(** ** Legacy checks *)

(** The items of [LegacyHashCheckBatch], [count] before this one. *)
Fixpoint legacy_hashes (count : N) (values : list bytes) : option (list FileHash) :=
  match values with
  | [] => Some []
  | value :: values =>
      if count =? LEGACY_HASH_CHECK_ITEMS then None
      else if negb (lower_hex value 64) then None
      else match hex_to_hash value with
           | Err _ => None
           | Ok h => hs ← legacy_hashes (count + 1) values; Some (h :: hs)
           end
  end.

Definition parse_legacy_hash_check (body : bytes) : result ServerError (list FileHash) :=
  if LEGACY_HASH_CHECK_REQUEST_BYTES <? len body
  then Err (PayloadTooLarge "legacy hash check exceeds its limit")
  else ok_or (string_array body ≫= legacy_hashes 0) (BadRequest "expected canonical JSON array of hashes").

Definition object_is_usable (kind : PackedObjectKind) (hash : FileHash) : Api bool :=
  if bool_decide (kind = Manifest) then stored_manifest_is_usable hash else contains_object kind hash.

(** The hexadecimal hashes of [needed], in order. *)
Fixpoint needed_hashes (kind : PackedObjectKind) (hashes : list FileHash) : Api (list bytes) :=
  match hashes with
  | [] => st_ret []
  | hash :: hashes =>
      let! usable := object_is_usable kind hash in
      let! rest := needed_hashes kind hashes in
      st_ret (if usable : bool then rest else hash_to_hex hash :: rest)
  end.

Definition process_legacy_hash_check (kind : PackedObjectKind) (body : bytes) : Api (list bytes) :=
  let! hashes := st_lift (parse_legacy_hash_check body) in
  needed_hashes kind hashes.

(** ** Bulk checks *)

Definition bulk_object_is_usable (kind : ObjectKind) (hash : FileHash) : Api bool :=
  match kind with
  | KManifest => stored_manifest_is_usable hash
  | _ => contains_object (storage_object_kind kind) hash
  end.

Definition process_bulk_check (body : bytes) (max_request_bytes : N) : Api bytes :=
  if max_request_bytes <? len body
  then st_err (PayloadTooLarge "bulk check exceeds advertised byte limit")
  else
    let! request := st_lift (map_err BadRequest (decode_check_request body BULK_OBJECTS)) in
    let! needed := st_map (λ hash, let! usable := bulk_object_is_usable (ck_kind request) hash in
                                   st_ret (negb usable)) (ck_hashes request) in
    st_lift (map_err Internal (encode_check_response needed)).

(** ** Bulk uploads *)

Record PreparedBulkPut := {
  pb_statuses : list (option UploadStatus);
  pb_writer_objects : list PackedObject;
  pb_record_for_writer_object : list nat;
  pb_pending_chunks : gmap FileHash (bytes * nat);
  pb_manifest_dependencies : list (nat * nat * list nat);
}.

Definition set_status (index : nat) (status : UploadStatus) (p : PreparedBulkPut) : PreparedBulkPut :=
  {| pb_statuses := <[index := Some status]> (pb_statuses p);
     pb_writer_objects := pb_writer_objects p;
     pb_record_for_writer_object := pb_record_for_writer_object p;
     pb_pending_chunks := pb_pending_chunks p;
     pb_manifest_dependencies := pb_manifest_dependencies p |}.

(** The chunks of earlier records, then the store. *)
Definition load_pending (pending : gmap FileHash (bytes * nat)) (chunk_hash : FileHash) : Api (option bytes) :=
  match pending !! chunk_hash with
  | Some (data, _) => st_ret (Some data)
  | None => read_if_any ContentChunk chunk_hash
  end.

(** The bytes to store for a record and the chunks it references, or the
    status it is refused with. *)
Definition check_record (pending : gmap FileHash (bytes * nat)) (record : UploadRecord)
    : Api (result UploadStatus (bytes * list FileHash)) :=
  if negb (b2n (ur_flags record) =? 0) || negb (ur_plain_len record =? len (ur_bytes record))
     || (BULK_OBJECT_BYTES <? ur_plain_len record)
  then st_ret (Err URejectedLimit)
  else if bool_decide (ur_kind record = KManifest) then
    match wm_decode (ur_bytes record) with
    | None => st_ret (Err UBadHash)
    | Some m =>
        match validate_content_manifest_structure (ur_hash record) m with
        | Err _ => st_ret (Err UBadHash)
        | Ok referenced => λ s,
            match validate_content_manifest_with_loader (ur_hash record) m (load_pending pending) s with
            | (Err _, s) => (Ok (Err UBadHash), s)
            | (Ok _, s) => (Ok (Ok (wm_encode m, referenced)), s)
            end
        end
    end
  else if negb (beq (hash_bytes (ur_bytes record)) (ur_hash record)) then st_ret (Err UBadHash)
  else st_ret (Ok (ur_bytes record, [])).

Definition add_object (index : nat) (record : UploadRecord) (stored_bytes : bytes)
    (referenced : list FileHash) (p : PreparedBulkPut) : PreparedBulkPut :=
  let writer_index := length (pb_writer_objects p) in
  let pending := if bool_decide (ur_kind record = KContentChunk)
                 then <[ur_hash record := (ur_bytes record, writer_index)]> (pb_pending_chunks p)
                 else pb_pending_chunks p in
  {| pb_statuses := pb_statuses p;
     pb_writer_objects := pb_writer_objects p ++
       [{| po_kind := storage_object_kind (ur_kind record); po_hash := ur_hash record; po_bytes := stored_bytes |}];
     pb_record_for_writer_object := pb_record_for_writer_object p ++ [index];
     pb_pending_chunks := pending;
     pb_manifest_dependencies := pb_manifest_dependencies p ++
       (if bool_decide (ur_kind record = KManifest)
        then [(writer_index, index, omap (λ h, snd <$> pending !! h) referenced)] else []) |}.

(** One turn of the loop of [prepare_bulk_put]. *)
Definition prepare_record (p : PreparedBulkPut) (x : nat * UploadRecord) : Api PreparedBulkPut :=
  let '(index, record) := x in
  let! checked := check_record (pb_pending_chunks p) record in
  match checked with
  | Err status => st_ret (set_status index status p)
  | Ok (stored_bytes, referenced) =>
      let! usable := bulk_object_is_usable (ur_kind record) (ur_hash record) in
      if usable : bool then st_ret (set_status index UAlreadyPresent p)
      else st_ret (add_object index record stored_bytes referenced p)
  end.

Definition prepare_bulk_put (body : bytes) (max_request_bytes : N) : Api PreparedBulkPut :=
  let! records := st_lift (map_err (λ e, if max_request_bytes <? len body then PayloadTooLarge e else BadRequest e)
                             (decode_upload_pack body BULK_OBJECTS max_request_bytes)) in
  st_fold prepare_record
    {| pb_statuses := replicate (length records) None; pb_writer_objects := [];
       pb_record_for_writer_object := []; pb_pending_chunks := ∅; pb_manifest_dependencies := [] |}
    (imap pair records).

(** The statuses after the answers of the writer. *)
Definition set_answers (answers : list (nat * StoreResult)) (statuses : list (option UploadStatus))
    : list (option UploadStatus) :=
  foldl (λ st ir, <[fst ir := Some (upload_status (snd ir))]> st) statuses answers.

Definition result_at (results : list StoreResult) (i : nat) : bool :=
  match results !! i with Some r => is_ok r | None => false end.

Definition set_dependents (results : list StoreResult) (dependencies : list (nat * nat * list nat))
    (statuses : list (option UploadStatus)) : list (option UploadStatus) :=
  foldl (λ st d, let '(manifest_index, record_index, needs) := d in
                 if result_at results manifest_index && existsb (λ i, negb (result_at results i)) needs
                 then <[record_index := Some URetryableStorageError]> st else st) statuses dependencies.

Definition process_bulk_put (owner body : bytes) (max_request_bytes : N) : Api bytes :=
  if max_request_bytes <? len body then st_err (PayloadTooLarge "bulk upload pack exceeds byte limit")
  else
    let! admission := admit_object_request owner Content (len body) in
    let! p := prepare_bulk_put body max_request_bytes in
    let! results :=
      λ s, match store_admitted admission (pb_writer_objects p) s with
           | (Ok results, s) => (Ok results, s)
           | (Err e, s) => (Ok (replicate (length (pb_record_for_writer_object p)) (Err e)), s)
           end in
    if negb (length results =? length (pb_record_for_writer_object p))%nat
    then st_err (Internal "storage writer returned the wrong result count")
    else
      let statuses := set_dependents results (pb_manifest_dependencies p)
                        (set_answers (zip (pb_record_for_writer_object p) results) (pb_statuses p)) in
      let! statuses := st_lift (ok_or (mapM id statuses) (Internal "bulk writer left an ACK unset")) in
      st_lift (map_err Internal (encode_upload_ack statuses)).

(** ** Bulk downloads *)

Definition read_bulk_object (kind : ObjectKind) (hash : FileHash) : Api (option bytes) :=
  let! found := read_stored_object (storage_object_kind kind) hash in
  match found with
  | None => st_ret None
  | Some data =>
      if bool_decide (kind = KManifest) then
        let! m := st_lift (ok_or (wm_decode data) (Internal "corrupt manifest")) in
        let! chunks := st_lift (map_err Internal (validate_content_manifest_structure hash m)) in
        let! complete := contains_all chunks in
        if complete : bool then st_ret (Some data)
        else st_err (Internal "manifest references a missing content chunk")
      else st_ret (Some data)
  end.
Lemma validate_chunks_Ok absorbed cs s r s' :
  I s → validate_chunks load absorbed cs s = (r, s') →
  I s' ∧ R s s' ∧
  ∀ all, r = Ok all → ∃ pieces, all = absorbed ++ concat pieces ∧
    Forall2 (λ c p, len p = wc_size c.1 ∧ hash_bytes p = c.2) cs pieces ∧
    Forall (λ p, P (hash_bytes p) p s') pieces.
Proof using Hload HP PreOrder0.
  revert absorbed s. induction cs as [|[c h] cs IH]; intros absorbed s HI; cbn [validate_chunks].
  { intros [= <- <-]. split_and!; [done|done|]. intros all [= <-]. exists []. rewrite app_nil_r. split_and!; constructor. }
  unfold st_bind. destruct (load h s) as [found s1] eqn:E. destruct (Hload h s found s1 HI E) as (HI1 & Hmono & Hp).
  destruct found as [[p|]|e]; [|by intros [= <- <-]..].
  destruct (negb _ || negb _) eqn:Ec; [by intros [= <- <-]|].
  apply orb_false_iff in Ec as [E1%negb_false_iff%N.eqb_eq E2%negb_false_iff%beq_true].
  intros Hrun. destruct (IH _ _ HI1 Hrun) as (HI2 & Hmono2 & Hall). split_and!; [done|by etrans|].
  intros all ->. destruct (Hall all eq_refl) as (pieces & -> & Hf & HPs). exists (p :: pieces).
  cbn [concat]. rewrite <-app_assoc. split_and!; [done|by constructor|]. constructor; [|done].
  subst h. eapply HP; [exact Hmono2|]. by apply Hp.
Qed.

Lemma validate_loader_Ok fh m s r s' :
  I s → validate_content_manifest_with_loader fh m load s = (r, s') →
  I s' ∧ R s s' ∧
  (r = Ok tt → ∃ pieces, describes 0 (wm_chunks m) pieces ∧ len (concat pieces) = wm_total_size m ∧
    hash_bytes (concat pieces) = fh ∧ validate_content_manifest_structure fh m = Ok (hash_bytes <$> pieces) ∧
    Forall (λ p, P (hash_bytes p) p s') pieces).
Proof using Hload HP PreOrder0.
  intros HI. unfold validate_content_manifest_with_loader, st_bind, st_lift.
  destruct (validate_content_manifest_structure fh m) as [hs|e] eqn:Es; cbn [map_err]; [|by intros [= <- <-]].
  destruct (validate_chunks load [] (zip (wm_chunks m) hs) s) as [res s1] eqn:Ev.
  destruct (validate_chunks_Ok _ _ _ _ _ HI Ev) as (HI1 & Hmono & Hall).
  destruct res as [all|e]; [|by intros [= <- <-]].
  destruct (negb _) eqn:E; [by intros [= <- <-]|]. apply negb_false_iff, beq_true in E. intros [= <- <-].
  split_and!; [done..|]. intros _. destruct (Hall all eq_refl) as (pieces & -> & Hp & HPs).
  pose proof Es as Es'. apply structure_Ok in Es' as (_ & _ & Ht & _).
  destruct (tiles_zip _ _ _ _ _ Ht Hp) as (Hd & -> & Hl). exists pieces. split_and!; [done|lia|done|done|done].
Qed.
End chunks.

(** A loader that answers from a view. *)
Lemma validate_chunks_view (view : FileHash → option bytes) load absorbed s chunks pieces offset :
  (∀ h, load h s = (Ok (view h), s)) → describes offset chunks pieces →
  Forall (λ p, view (hash_bytes p) = Some p) pieces →
  validate_chunks load absorbed (zip chunks (hash_bytes <$> pieces)) s = (Ok (absorbed ++ concat pieces), s).
Proof.
  intros Hload. revert offset absorbed pieces. induction chunks as [|c chunks IH]; intros offset absorbed [|p pieces];
    cbn [describes]; try done.
  - intros _ _. cbn. by rewrite app_nil_r.
  - intros (Ho & Hs & Hb & Hh & Hd) [Hv Hvs]%Forall_cons. cbn [fmap list_fmap zip zip_with validate_chunks].
    unfold st_bind. rewrite Hload, Hv, Hs, N.eqb_refl, beq_refl. cbn [negb orb].
    by rewrite (IH _ _ _ Hd Hvs), <-app_assoc.
Qed.
End loader.
End manifests.

(** C25: The validation of a manifest is exact. Over a store that answers from
    a view, [validate_content_manifest] accepts a manifest for a file hash
    exactly when it declares that hash, has at most a million chunks and a
    64-bit size, and its chunks are, in order and without gap or overlap, the
    contiguous pieces - each of 1 byte to 4 MiB and stored under its own
    hash - of a file of that size with that hash. *)
Theorem manifest_validation_exact {B3 : Blake3} {HX : Hex} {S} {OS : ObjectStore S} view (s : S) fh m :
  quiet_reads view s →
  validate_content_manifest fh m s = (Ok tt, s) ↔
  hex_to_hash (wm_file_hash m) = Ok fh ∧ len (wm_chunks m) ≤ MAX_MANIFEST_CHUNKS ∧
  (wm_chunks m ≠ [] → wm_total_size m ≤ U64_MAX) ∧
  ∃ pieces, describes 0 (wm_chunks m) pieces ∧
    Forall (λ p, view (storage_key ContentChunk (hash_bytes p)) = Some p) pieces ∧
    len (concat pieces) = wm_total_size m ∧ hash_bytes (concat pieces) = fh.
Proof.
  intros Hq. assert (∀ h, read_if_any ContentChunk h s = (Ok (view (storage_key ContentChunk h)), s)) as Hload.
  { intros h. unfold read_if_any. by rewrite (proj1 (Hq _)). }
  unfold validate_content_manifest. split.
  - intros H.
    edestruct (validate_loader_Ok eq (λ s', s' = s) (λ h p _, view (storage_key ContentChunk h) = Some p)
      (read_if_any ContentChunk)) as (_ & _ & Hok); [done| |done|exact H|].
    { intros h s1 r s2 -> E. rewrite Hload in E. injection E as <- <-. naive_solver. }
    destruct (Hok eq_refl) as (pieces & Hd & Hl & Hh & Hs & HP).
    apply structure_Ok in Hs as (H1 & H2 & _ & H4 & _). split_and!; [done..|]. by exists pieces.
  - intros (H1 & H2 & H3 & pieces & Hd & Hv & Hl & Hh).
    assert (validate_content_manifest_structure fh m = Ok (hash_bytes <$> pieces)) as Hs.
    { apply structure_Ok. apply describes_tiles in Hd as [Hd _]. rewrite N.add_0_l, Hl in Hd.
      split_and!; [done..|]. intros Hz. rewrite Hz in Hl. apply len_0 in Hl. by rewrite <-Hh, Hl. }
    unfold validate_content_manifest_with_loader, st_bind, st_lift. rewrite Hs. cbn [map_err].
    rewrite (validate_chunks_view (λ h, view (storage_key ContentChunk h)) _ [] s _ _ 0 Hload Hd Hv). cbn [app].
    by rewrite Hh, beq_refl.
Qed.

(** * Downloads *)



Section downloads.
Context {B3 : Blake3} {HX : Hex} {WJ : WireManifestJson} {S : Type} {OS : ObjectStore S}.


Context (view : ObjectKey → option bytes) (s : S) (Hq : quiet_reads view s).

(** What a bulk download finds under a hash. *)
Definition bulk_view (kind : ObjectKind) (hash : FileHash) : result ServerError (option bytes) :=
  match view (storage_key (storage_object_kind kind) hash) with
  | None => Ok None
  | Some data =>
      if bool_decide (kind = KManifest) then
        let? m := ok_or (wm_decode data) (Internal "corrupt manifest") in
        let? chunks := map_err Internal (validate_content_manifest_structure hash m) in
        if forallb (λ c, bool_decide (is_Some (view (storage_key ContentChunk c)))) chunks then Ok (Some data)
        else Err (Internal "manifest references a missing content chunk")
      else Ok (Some data)
  end.

Lemma contains_all_quiet chunks :
  contains_all chunks s = (Ok (forallb (λ c, bool_decide (is_Some (view (storage_key ContentChunk c)))) chunks), s).
Proof using Hq.
  induction chunks as [|c chunks IH]; [done|]. cbn [contains_all forallb]. unfold st_bind, contains_object.
  rewrite (proj2 (Hq _)). by destruct (bool_decide _).
Qed.
(** * The handler *)

Lemma admit_grows owner kind size s x s' :
  ob_inv s → admit_object_request owner kind size s = (x, s') →
  grows s s' ∧ ∀ n, x = Ok n → n = N.max (size * 2) 1.
Proof.
  intros HI. unfold admit_object_request, st_bind, st_lift.
  destruct (checked_mul64 size HTTP_STORAGE_PAYLOAD_COPIES) as [n|] eqn:En; cbn [ok_or];
    [|intros [= <- <-]; split; [by apply ob_grows_refl|done]].
  destruct (authenticated owner) as [o|e]; cbn [map_err]; [|intros [= <- <-]; split; [by apply ob_grows_refl|done]].
  destruct (ob_reserve o _ (N.max n 1) s) as [res s1] eqn:Er.
  destruct (ob_reserve_law _ _ _ _ _ _ HI Er) as [H1 H2].
  unfold checked_mul64 in En. destruct (_ <=? _); [|done]. injection En as <-.
  destruct res; intros [= <- <-]; (split; [done|]); [intros n [= <-]; done|done].
Qed.

(** What the writer answered for the objects of a prepared upload. *)
Lemma answers_spec rs p s reserved x s' :
  prep_inv rs (length rs) p s → Forall upload_record_ok rs → reserved ≤ 2 * BULK_REQUEST_BYTES →
  store_admitted reserved (pb_writer_objects p) s = (x, s') →
  more s s' ∧
  let results := match x with Ok results => results
                 | Err e => replicate (length (pb_record_for_writer_object p)) (Err e) end in
  length results = length (pb_record_for_writer_object p) ∧
  ∀ w o, result_at results w = true → pb_writer_objects p !! w = Some o → ob_has (object_key o) s'.
Proof.
  intros Hp Hrs Hres. unfold store_admitted. case_bool_decide as E0.
  { intros [= <- <-]. split; [done|]. cbn zeta. rewrite (pi_size _ _ _ _ Hp), E0. split; [done|]. by intros w o H. }
  assert (∀ e, let results := replicate (length (pb_record_for_writer_object p)) (Err e) : list StoreResult in
    length results = length (pb_record_for_writer_object p) ∧
    ∀ w o, result_at results w = true → pb_writer_objects p !! w = Some o → ob_has (object_key o) s) as Herr.
  { intros e. cbn zeta. rewrite length_replicate. split; [done|]. intros w o. unfold result_at.
    destruct (replicate _ _ !! w) as [y|] eqn:Ey; [|done]. by apply lookup_replicate in Ey as [-> _]. }
  destruct (batch_reservation_bytes (pb_writer_objects p)) as [size|e] eqn:Eb; [|intros [= <- <-]; split; [done|apply Herr]].
  destruct (N.ltb_spec reserved size); [intros [= <- <-]; split; [done|apply Herr]|].
  intros Hsub. assert (Forall (λ o, len (po_hash o) = 32) (pb_writer_objects p)) as Hh.
  { apply Forall_lookup. intros w o Ho. assert (w < length (pb_record_for_writer_object p))%nat as Hw
      by (rewrite (pi_size _ _ _ _ Hp); by eapply lookup_lt_Some).
    destruct (lookup_lt_is_Some_2 _ _ Hw) as [i Hi]. destruct (pi_objects _ _ _ _ Hp w i Hi) as (_ & r & o' & Hr & Ho' & Hk & _).
    rewrite Ho in Ho'. injection Ho' as <-. injection Hk as _ ->. rewrite Forall_forall in Hrs.
    apply (Hrs r). by eapply list_elem_of_lookup_2. }
  destruct (ob_submit_law _ _ _ _ (pi_inv _ _ _ _ Hp)
    (batch_small _ _ Hh Eb ltac:(lia)) Hsub) as [Hmore Hok].
  split; [done|]. destruct x as [results|e]; cbn zeta.
  - destruct (Hok results eq_refl) as [Hl Hhas]. split; [by rewrite Hl, (pi_size _ _ _ _ Hp)|].
    intros w o Hw Ho. unfold result_at in Hw. destruct (results !! w) as [[oc|]|] eqn:Ew; [|done..]. by eapply Hhas.
  - destruct (Herr e) as [Hl _]. split; [done|]. intros w o. unfold result_at.
    destruct (replicate _ _ !! w) as [y|] eqn:Ey; [|done]. by apply lookup_replicate in Ey as [-> _].
Qed.

(** A record with its final status: what an acknowledgement says. *)
Definition acknowledged s r (st : UploadStatus) : Prop :=
  st = UStored ∨ st = UAlreadyPresent →
  ob_has (record_key r) s ∧ record_ok r ∧
  (ur_kind r = KManifest → st = UStored → ∃ hashes, manifest_of (λ h, ob_has (chunk_key h) s) r hashes).

Lemma statuses_true rs p s s' results i r st :
  prep_inv rs (length rs) p s → more s s' →
  length results = length (pb_record_for_writer_object p) →
  (∀ w o, result_at results w = true → pb_writer_objects p !! w = Some o → ob_has (object_key o) s') →
  rs !! i = Some r →
  set_dependents results (pb_manifest_dependencies p)
    (set_answers (zip (pb_record_for_writer_object p) results) (pb_statuses p)) !! i = Some (Some st) →
  acknowledged s' r st.
Proof.
  intros Hp Hmore Hlen Hhas Hr Hst Hack.
  assert ((zip (pb_record_for_writer_object p) results).*1 = pb_record_for_writer_object p) as Hfst
    by (apply fst_zip; lia).
  apply set_dependents_lookup in Hst as [[= ->]|[Hst Hdeps]]; [by destruct Hack|].
  destruct (decide (i ∈ pb_record_for_writer_object p)) as [Hin|Hnin].
  - apply list_elem_of_lookup in Hin as [w Hw]. destruct (pi_objects _ _ _ _ Hp w i Hw) as (Hi & r' & o & Hr' & Ho & Hk & Hok).
    rewrite Hr in Hr'. injection Hr' as <-.
    destruct (lookup_lt_is_Some_2 results w) as [answer Ha]; [rewrite Hlen; by eapply lookup_lt_Some|].
    assert (i < length (pb_statuses p))%nat as Hlt by (rewrite (pi_len _ _ _ _ Hp); by eapply lookup_lt_Some).
    assert (Some (Some (upload_status answer)) = Some (Some st)) as [= <-].
    { rewrite <-Hst. symmetry. apply (set_answers_hit _ _ w); [rewrite Hfst; apply Hp| |done].
      apply lookup_zip_with_Some. by exists i, answer. }
    assert (result_at results w = true) as Hra.
    { unfold result_at. rewrite Ha. destruct answer as [oc|e]; [done|]. by destruct e, Hack. }
    rewrite <-Hk. split_and!; [by eapply Hhas|done|]. intros Hm _.
    destruct (pi_manifest _ _ _ _ Hp w i r Hw Hr Hm) as (deps & hashes & Hd & HM). exists hashes.
    assert (Forall (λ j, result_at results j = true) deps) as Hall.
    { apply (Hdeps w deps Hd); [by rewrite set_answers_length|done]. }
    eapply manifest_of_impl; [|exact HM]. intros h [?|(j & o' & Hj & Ho' & Hk')]; [by apply Hmore|].
    rewrite <-Hk'. rewrite Forall_forall in Hall. by eapply Hhas; [apply Hall|].
  - rewrite set_answers_other in Hst by (by rewrite Hfst).
    destruct (pi_status _ _ _ _ Hp i st Hst) as (_ & Hns & _). destruct Hack as [->| ->]; [done|].
    destruct (pi_present _ _ _ _ Hp i r Hst Hr) as [Hok Hh]. split_and!; [by apply Hmore|done|by intros _ [=]].
Qed.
* * *
→ TASK INSTRUCTIONS:
If a line in the entries above has the word "found", copy it.

→ OUTPUT OF THE TASK:
  let! found := read_stored_object (storage_object_kind kind) hash in
  match found with
  unfold st_bind. destruct (load h s) as [found s1] eqn:E. destruct (Hload h s found s1 HI E) as (HI1 & Hmono & Hp).
  destruct found as [[p|]|e]; [|by intros [= <- <-]..].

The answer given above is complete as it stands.